# Skis



## Brownski

Juniors Christmas present. His first pair of brand new grownup skis. They’re gonna get Adrenalins once they come in (mid month supposedly)


----------



## Sick Bird Rider

Solid gift. I hope he appreciates that they are Volkls, there is serious cred to that brand.


----------



## Brownski

He is on old Vokl race skis that Johnny on the Spot found (at an estate sale I think) and was kind enough to pass on to us. He loves them. If these work out, he’ll probably be loyal to the brand for life


----------



## Brownski




----------



## Sick Bird Rider

Speaking of skis, do you have snow tires on that Subie? If not, talk to Santa.


----------



## Brownski

No
Maybe next winter.


----------



## Sick Bird Rider

Brownski said:


> No
> Maybe next winter.


Do it, takes the car to the next level for winter driving.


----------



## JTG

So, when I find everything for the right price, I’m getting ready to pull the trigger on a new setup. Keeping a focus on touring and powder capabilities, I want to downsize in waist width (currently skiing 106) and get a lower weight ski that will be more resort/carving friendly and still be stable at speed and in chop/crud. I like a neutral stance and prefer a surfy ski with a playful swing weight. Stiff under foot with camber, with softer rockered tips/tails. Only took 40 years of skiing to dial in my ideal setup!

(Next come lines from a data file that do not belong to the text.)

Definition ov_page (s : ov_state) : list (html ov_event) :=
  [El "h1" "" [Text "Global Operations Overview"];
   El "p" "" [Text "Real-time telemetry and threat prevention metrics across all managed tenants."];
   health_strip s]
  ++ kpi_grid (as_data (ov_metrics s))
  ++ [El "h2" "" [Text "LangGraph Operations Panel"]; El "AgentResilienceStatus" "" []; El "AgentTriageFeed" "" [];
      queue_panel s; activity_panel s; El "AgentChatWidget" "" []].

Definition ov_view (s : ov_state) : list (html ov_event) :=
  if as_loading (ov_metrics s) then [LoadingSkeleton 8]
  else match as_error (ov_metrics s), as_data (ov_metrics s) with
       | Some err, None => [ErrorState err (Some OvRetry)]
       | _, _ => ov_page s
       end.

Definition draw_number_ok (draw : nat -> alert_draw) : Prop := forall i, (100 <= ad_number (draw i) < 1000)%Z.

Definition ov_enabled (s : ov_state) (e : ov_event) : Prop :=
  match e with
  | OvMount | OvConn _ _ | OvAlertMsg _ _ _ | OvAgentMsg _ _ => True
  | OvMetrics k _ => fl_map (ov_flight s) !! k = Some OKMetrics
  | OvAlerts k _ draw _ => fl_map (ov_flight s) !! k = Some OKAlerts /\ draw_number_ok draw
  | OvPatched k _ => exists c, fl_map (ov_flight s) !! k = Some c /\ c <> OKMetrics /\ c <> OKAlerts
  | _ => offers_any (ov_view s) e
  end.

(** ** The activity feed *)
Definition activity_of (e : ov_event) : option ActivityEvent :=
  match e with
  | OvAlertMsg _ time (Some m) =>
      if truthy_str (ra_id m)
      then Some (Activity time ("High-priority alert " +:+ nullish (ra_id m) EmptyString +:+ " triggered: "
                   +:+ or_str (ra_type m) "Detection") ActAlert)
      else None
  | OvAgentMsg time (Some m) =>
      Some (Activity time
        (or_str (or_else (ag_message m) (ag_msg m)) (or_str (ag_node m) "Agent" +:+ " executed successfully"))
        (if bool_decide (ag_node m = Some "LLMTriage") then ActSystem else ActInfo))
  | _ => None
  end.

Lemma ov_handle_activities e s :
  ov_activities (fst (ov_handle e s)) =
  match activity_of e with Some a => push_activity a (ov_activities s) | None => ov_activities s end.
Proof.
  destruct e; try done; cbn [ov_handle fst activity_of].
  - unfold on_alert_message. destruct m as [m|]; [|done]. by destruct (truthy_str _).
  - by destruct m.
  - by destruct r as [[]|].
  - destruct (fl_map _ !! k) as [[]|]; try done. by destruct r.
Qed.

(** In every execution the activity feed is the twenty latest messages of both
    streams, latest first: none is lost before it is twenty messages old,
    none is repeated, and nothing else enters the feed. *)
Lemma activity_feed es qs s :
  run ov_enabled ov_handle ov_init es qs s ->
  ov_activities s = take 20 (reverse (omap activity_of es)).
Proof.
  induction 1 as [|es qs s e s' q _ IH _ Hh]; [done|].
  pose proof (ov_handle_activities e s) as H. rewrite Hh in H. cbn [fst] in H. rewrite H, omap_app, reverse_app.
  cbn [omap list_omap]. destruct (activity_of e) as [a|]; [|done]. rewrite IH. unfold push_activity.
  change (reverse [a]) with [a]. cbn [app take]. by rewrite take_take.
Qed.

Binding will be Salomon Shift 13, which will let me have free reign in bounds and tour efficiently. Love the low weight of Dynafit tech bindings, but the toe pieces just aren’t reliable enough in bounds.

In today’s age of 50/50 one quiver skis I’ve dialed in my preferred choices. Initially was leaning toward the K2 Reckoner 102. As MC knows, I love my K2 Marksman (still a great do it all ski, everyone should try and ski it once...you’ll fall in love!) and I may swap out the Dynafits for something more reliable in bounds (maybe even the Shift so I can tour with them on deeper days), but the Reckoner 102 would carve a little better, floats really well in powder, and is a couple hundred grams per ski lighter. The rub there is that the Shift is a couple hundred grams heavier than the Dynafit Radical FT, so I’d only gain a slightly narrower waist at the same overall weight as my current Marksman setup. Doesn’t quite hit the mark im looking for.

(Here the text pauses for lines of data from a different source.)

Definition mp_guard (s : mp_state) (e : mp_event) : Prop :=
  match e with
  | MpClick item => item ∈ nullish (as_data (mp_async s)) [] /\ mk_status item <> Installed
  | MpConfirm | MpCancel => is_Some (mp_pendingInstall s)
  | _ => e = MpExecute
  end.

Lemma mp_offers_guard s e : offers_any (mp_view s) e -> mp_guard s e.
Proof.
  unfold mp_view. destruct (as_loading (mp_async s)); [intros H; by offers_cases H|].
  assert (Hpage : offers_any (mp_page s) e -> mp_guard s e).
  { unfold mp_page. rewrite !offers_any_app. intros [H|[H|H]]; [by offers_cases H|..].
    - apply offers_any_map in H as (item & Hi & H). by apply listing_card_offers in H as [-> H].
    - unfold ConfirmModal in H. offers_cases H;
        by match goal with E : bool_decide _ = true |- _ => apply bool_decide_eq_true in E end. }
  destruct (as_error (mp_async s)), (as_data (mp_async s)); auto. intros H. by offers_cases H.
Qed.

(** The listing of the dialog was clicked, is not installed and needs
    elevated permissions. *)
Definition pending_ok (es : list mp_event) (s : mp_state) : Prop :=
  forall item, mp_pendingInstall s = Some item ->
    MpClick item ∈ es /\ mk_status item = NotInstalled /\ mk_requiresElevated item = true.

Lemma handleInstall_pending s : mp_pendingInstall (fst (handleInstall s)) = mp_pendingInstall s.
Proof. unfold handleInstall. by destruct (mp_pendingInstall s) eqn:E. Qed.

Lemma pending_invariant es qs s : run mp_enabled mp_handle mp_init es qs s -> pending_ok es s.
Proof.
  induction 1 as [|es qs s e s' q _ IH _ Hh]; [done|].
  assert (Hkeep : forall t, mp_pendingInstall t = mp_pendingInstall s -> pending_ok (es ++ [e]) t).
  { intros t Et item Hi. rewrite Et in Hi. apply IH in Hi as (H1 & H2). split; [|done]. apply elem_of_app. by left. }
  assert (Hs : s' = fst (mp_handle e s)) by (by rewrite Hh). rewrite Hs. clear Hs Hh.
  destruct e; cbn [mp_handle fst].
  - by apply Hkeep.
  - unfold install_click. destruct (mk_status item) eqn:Est; try (by apply Hkeep).
    destruct (mk_requiresElevated item) eqn:Eel; [|apply Hkeep, handleInstall_pending].
    intros i [= <-]. split_and!; [|done..]. apply elem_of_app. right. left.
  - apply Hkeep, handleInstall_pending.
  - done.
  - by apply Hkeep.
  - by destruct r.
Qed.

Next up is the Elan Ripstick 96 Black Edition. The use of Carbon cuts weight over the standard Ripstick 96. At about 1,600g per ski it’s 500g per ski lighter than the Marksman, so even with the Shifts the setup would be 300g per ski lighter. At 96 under foot it will carve a little better than the Reckoner. MC will love this, because he knows how much I love the asymmetrical side cut of the Marksman. The Ripstick has Elan’s Amphibio Asymmetrical Rocker profile. Not as drastic as the Marksman, but still helps it carve better. Tips are fatter than the Reckoner, which keeps it capable in powder. Think I’m really leaning here now, but I keep flip-flopping.

Another option would be to delve into Volkl’s Freeride line, looking at the Blaze 94. However, it comes in at the same weight as the Ripstick, with slightly narrower tips. Haven’t seen too many reviews. I like Blister Gear reviews, they do a great job.

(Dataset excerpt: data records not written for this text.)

(* ===== verification/Documentation.v ===== *)
(** * The documentation page ([pages/documentation/DocumentationPage.tsx])

    The public guide to the integration interface: a navigation bar, a table
    of contents, five sections of text and a walkthrough that shows one of
    six programs, chosen by a tab.  Texts and programs are the source's,
    character by character; [q] writes the double quote as in [Scripts].
    The second element of a section is its anchor.

    The guide promises an order of requests (enrol, register, push); the
    theorem checks it on the texts of the twelve programs the console hands
    out, the six of this page and the six of the enrolment dialog. *)
From S2P Require Import Prelude JsString Json Html Routing Scripts.

(** ** State and events *)
Definition doc_state : Type := string.    (* activeTab *)
Definition doc_init : doc_state := "python".

Inductive doc_event :=
| DocTab (id : string)         (* a tab of the walkthrough *)
| DocGo (path : string)        (* a link of the navigation bar *)
| DocAnchor (id : string).     (* an entry of the table of contents *)

(** The address of the hub: the build's setting, or the page's origin. *)
Definition currentHubUrl (vite_hub_url : option string) (origin : string) : string :=
  or_str vite_hub_url origin.

(** ** The static part *)
Definition doc_nav : html doc_event :=
  El "nav" "" [
    El "div" "" [
      El "div" "" [
        El "div" "" [
          El "div" "" [];
          El "span" "" [Text "Agentic SOC "; El "span" "" [Text "/ Docs"]]];
        El "div" "" [
          Button false (Some (DocGo "/login")) [Text "Sign In"];
          Button false (Some (DocGo "/")) [Text "Go to App"]]]]].

Definition doc_contents : html doc_event :=
  El "div" "" [
    El "div" "" [
      El "div" "" [
        El "h3" "" [Text "Getting Started"];
        El "ul" "" [
          El "li" "" [Button false (Some (DocAnchor "why")) [Text "Why This API Exists"]];
          El "li" "" [
            Button false (Some (DocAnchor "pipeline")) [Text "How Logs Reach the Pipeline"]];
          El "li" "" [Button false (Some (DocAnchor "security")) [Text "Security Contract"]]]];
      El "div" "" [
        El "h3" "" [Text "Integration Lifecycle"];
        El "ul" "" [
          El "li" "" [Button false (Some (DocAnchor "lifecycle")) [Text "How Enrollment Works"]]]];
      El "div" "" [
        El "h3" "" [Text "Troubleshooting"];
        El "ul" "" [
          El "li" "" [
            Button false (Some (DocAnchor "failures")) [Text "Common Failure Reference"]]]]]].

Definition doc_header : html doc_event :=
  El "div" "" [
    El "h1" "" [Text "SIEM Integration SDK"];
    El "p" "" [
      Text "Integrate external services, databases, and custom applications securely into the Agentic SOC platform using our zero-processing telemetry model."]].

Definition why_section : html doc_event :=
  El "section" "why" [
    El "h2" "" [Text "Why This API Exists"];
    El "div" "" [
      El "p" "" [
        Text "The platform utilizes a strictly enforced ";
        El "strong" "" [Text "Zero-Processing Edge"];
        Text (q " architecture. External integrations act solely as @dumb pipes@ — their only responsibility is to collect raw events and forward them securely.")];
      El "p" "" [
        El "strong" "" [Text "The Problem:"];
        Text " Heterogeneous systems (Windows, Linux, cloud services, custom apps) all need one uniform, secure way to stream raw activity data into a central hub, without each edge system needing to understand threat detection, rule logic, or signature mapping."];
      El "div" "" [
        El "h4" "" [Text "The Solution: A Centralized Hub"];
        El "p" "" [
          Text "All threat detection, anomaly scoring, correlation, and response automation is performed by the ";
          El "strong" "" [Text "Central AI Agent"];
          Text " completely isolated within our backend. It never leaks logic, configurations, or secrets back to the edge SDKs."]]]].

Definition pipeline_section : html doc_event :=
  El "section" "pipeline" [
    El "h2" "" [Text "How Logs Reach the SIEM/SOAR Pipeline"];
    El "div" "" [
      El "p" "" [
        Text "The path an event takes after you call ";
        El "code" "" [Text "/api/v1/agent/push"];
        Text ":"];
      El "ol" "" [
        El "li" "" [
          El "strong" "" [Text "FastAPI Ingress"];
          Text " validates endpoint identity (";
          El "code" "" [Text "endpoint_secret"];
          Text ") and tenant isolation (";
          El "code" "" [Text "X-Tenant-ID"];
          Text ")."];
        El "li" "" [
          Text "Events are enriched with ";
          El "code" "" [Text "endpoint_id"];
          Text ", ";
          El "code" "" [Text "tenant_id"];
          Text ", and a unique ";
          El "code" "" [Text "correlation_id"];
          Text "."];
        El "li" "" [
          Text "Enriched events are forwarded internally to the Go ingestion service (";
          El "code" "" [Text "core-ingest"];
          Text ") over the internal Docker network — never exposed publicly."];
        El "li" "" [
          El "code" "" [Text "core-ingest"];
          Text " persists events into ClickHouse (the analytical data lake) and streams them to the Internal AI Agent for real-time correlation."];
        El "li" "" [
          Text "The ";
          El "strong" "" [Text "Internal AI Agent"];
          Text " performs anomaly detection, correlation, and (if malicious activity is confirmed) creates alerts/incidents and SOAR tasks — entirely inside the trusted backend, never on the edge SDK."]];
      El "div" "" [
        El "pre" "" [
          Text (join nl [
            "[ Your App / Server ]";
            "         │";
            "     (POST /push)";
            "         │";
            "         ▼";
            "[ FastAPI Ingress ] ── (enrichment) ──┐";
            "                                      │";
            "                                      ▼";
            "                             [ core-ingest (Go) ]";
            "                                      │";
            "                     ┌────────────────┴────────────────┐";
            "                     ▼                                 ▼";
            "            [ ClickHouse ]                    [ Internal AI Agent ]";
            "           (Analytical Lake)                           │";
            "                                                       ▼";
            "                                         [ Alerts & SOAR Playbooks ]"])]]]].

Definition security_section : html doc_event :=
  El "section" "security" [
    El "h2" "" [Text "Security Contract"];
    El "div" "" [
      El "table" "" [
        El "thead" "" [
          El "tr" "" [
            El "th" "" [Text "Security Control"];
            El "th" "" [Text "Enforced Behavior"]]];
        El "tbody" "" [
          El "tr" "" [
            El "td" "" [Text "Lifecycle Enforcement"];
            El "td" "" [
              El "code" "" [Text "/api/v1/agent/push"];
              Text " always requires prior successful ";
              El "code" "" [Text "/api/endpoints/register"];
              Text "; there is no bypass path."]];
          El "tr" "" [
            El "td" "" [Text "Token Expiry"];
            El "td" "" [
              Text "Enforced server-side (default 15m). Expired tokens return HTTP 401."]];
          El "tr" "" [
            El "td" "" [Text "Single-Use Enforcement"];
            El "td" "" [Text "Tokens are consumed immediately. Re-use returns 401."]];
          El "tr" "" [
            El "td" "" [Text "Tenant Cross-Check"];
            El "td" "" [
              Text "The ";
              El "code" "" [Text "X-Tenant-ID"];
              Text " header is strictly verified against the database."]];
          El "tr" "" [
            El "td" "" [Text "Audit Logging"];
            El "td" "" [
              Text "All token issuance and credential rotations are permanently logged."]]]]];
    El "div" "" [
      El "strong" "" [Text "Requirement:"];
      Text " Your SDK implementation must handle HTTP 401 responses by automatically purging local credentials and requesting a new manual enrollment token from the SOC admin."]].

So, thanks for listening. If anyone has experience/feedback on any of those let me know.

Anyone else obsess over dialing in the right choice? Anybody else thinking about any new setups?


----------



## gefiltephish

I haven't skied the Elan or Volkl, but have similar ski preferences... Fischer Ranger FR 94, 102? and Head Kore 99 are worth a look. I'm really enjoying the Kore over the Salomon QST 99, which felt to planky. Either the lighter weight or construction (both?) on the Kore add some pop vs. the Blizzard Rustler 10 and especially Enforcer 100 (The Enforcer 104 would be sick out West...). Stability in shit snow / at speed with the Kore TDB for me...


----------



## JTG

The Head Kore 93 was mentioned often in Blister Gear’s review of the Ripstick 96.


----------



## tirolski

Volkl’s RTM 84 are my go to's. Love em. Have a back up older pair of Solomons all mountain skis that’ll be my rockers once they see enough rocks.


----------



## JTG

My son has the RTM 81 and really likes them. RTM 84 would be great if I was looking for an in bounds carver, but it’s probably not all that well suited to touring for powder.


----------



## tirolski

JTG said:


> My son has the RTM 81 and really likes them. RTM 84 would be great if I was looking for an in bounds carver, but it’s probably not all that well suited to touring for powder.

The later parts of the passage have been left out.